Furfural causes internal cellular damage. Exponentially growing yeast cells grown with either no inhibitor (1st row) or 25 mM furfural (2nd and 3rd rows) were fixed and thin-sectioned for transmission electron microscopy analysis after they had been exposed to furfural for 8 h. Mitochondria are indicated by arrows, vacuoles by asterisks, and nuclei by N.

Figure 3

Furfural causes mitochondrial membrane morphology to go from tubules to aggregates. Exponentially growing yeast cells expressing mitochondrial targeted green fluorescent protein were untreated or treated with 25 mM or 50 mM furfural. Representative images of yeast with no inhibitor (left column; tubular), exposed to 25 mM furfural (middle column; evenly distributed fragments) or 50 mM furfural (right column; aggregated) are shown. Images of cells were taken 6 h after furfural treatment.

Figure 4

Furfural causes vacuoles to go from large single organelles to several smaller ones. Exponentially growing yeast cells were either untreated or treated with 25 mM or 50 mM furfural. Aliquots of cells were removed and stained with the vacuole targeted dye FM 4-64. Representative images of yeast with no inhibitor (left column; single large vacuoles), exposed to 25 mM furfural (middle column; two to four medium-sized vacuoles) and 50 mM furfural (right column; small and fragmented) are shown. Images of cells were taken 6 h after furfural treatment.

Figure 5

Furfural causes nuclear chromatin to go from tight organized spheres to diffuse unorganized structures.
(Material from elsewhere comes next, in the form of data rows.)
(** [while (num >= lookup[i]) { roman += i; num -= lookup[i]; }].
    [fuel] bounds the number of turns; [toRoman] gives it [num] turns,
    which the loop never uses up ([whileGe_exits]). *)
Fixpoint whileGe (fuel : nat) (key : string) (value : Z) (acc : string * Z) : string * Z :=
  match fuel with
  | O => acc
  | S fuel' =>
      let '(roman, num) := acc in
      if (value <=? num)%Z
      then whileGe fuel' key value (roman ++ key, (num - value)%Z)
      else acc
  end.

Definition toRoman (num : Z) : string :=
  if (num =? 0)%Z then "0"
  else fst (fold_left (fun acc kv => whileGe (Z.to_nat num) (fst kv) (snd kv) acc)
                      lookup ("", num)).

(** The placeholder icons of lucide-react the metadata chooses from. *)
Inductive IconName := Star | Sun | Moon | Flame | Crown | Shield | Droplets | Cloud | Leaf.

Record ColorTheme := { sky : string; ground : string; accent : string }.

Record CardMetadata := {
  isMajor : bool;
  number : string;
  suit : string;
  colorTheme : ColorTheme;
  Icon : IconName
}.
Exponentially growing yeast cells were either untreated or treated with 25 mM or 50 mM furfural. Aliquots of cells were removed and stained with the DNA specific dye DAPI, which is shown as lightly stained structures in the cytoplasm. (A) Representative images observed with no inhibitor (left column; tightly compacted spheres), 25 mM furfural (middle column; diffuse chromatin) or 50 mM furfural (right column; diffuse chromatin) are shown. Stained chromatin appear as white structures. Images of cells were taken 6 h after furfural treatment. (B) Percent of cells at each concentration of furfural that contain diffuse chromatin similar to right two images in (A) at 0 h, 6 h and 24 h. Data represent an average of three experiments with standard error indicated. At each time point 100 or more cells were examined.

Figure 6

Furfural causes the actin cytoskeleton to go from predominantly cables to patches. Exponentially growing yeast cells were either untreated or treated with 25 mM or 50 mM furfural. (A) Representative images observed with no inhibitor (left column; actin cables in mother cell), 25 mM furfural (middle column; actin patches in mother cell) or 50 mM furfural (right column; actin patches in mother cell) are shown. Images of cells were taken at the 6 h time point. (B) Percent of cells at each concentration of furfural at 0 h, 6 h and 24 h that contain only actin patches similar to right two images in (A). Data represent an average of two experiments with standard error indicated. At each time point 100 cells were examined.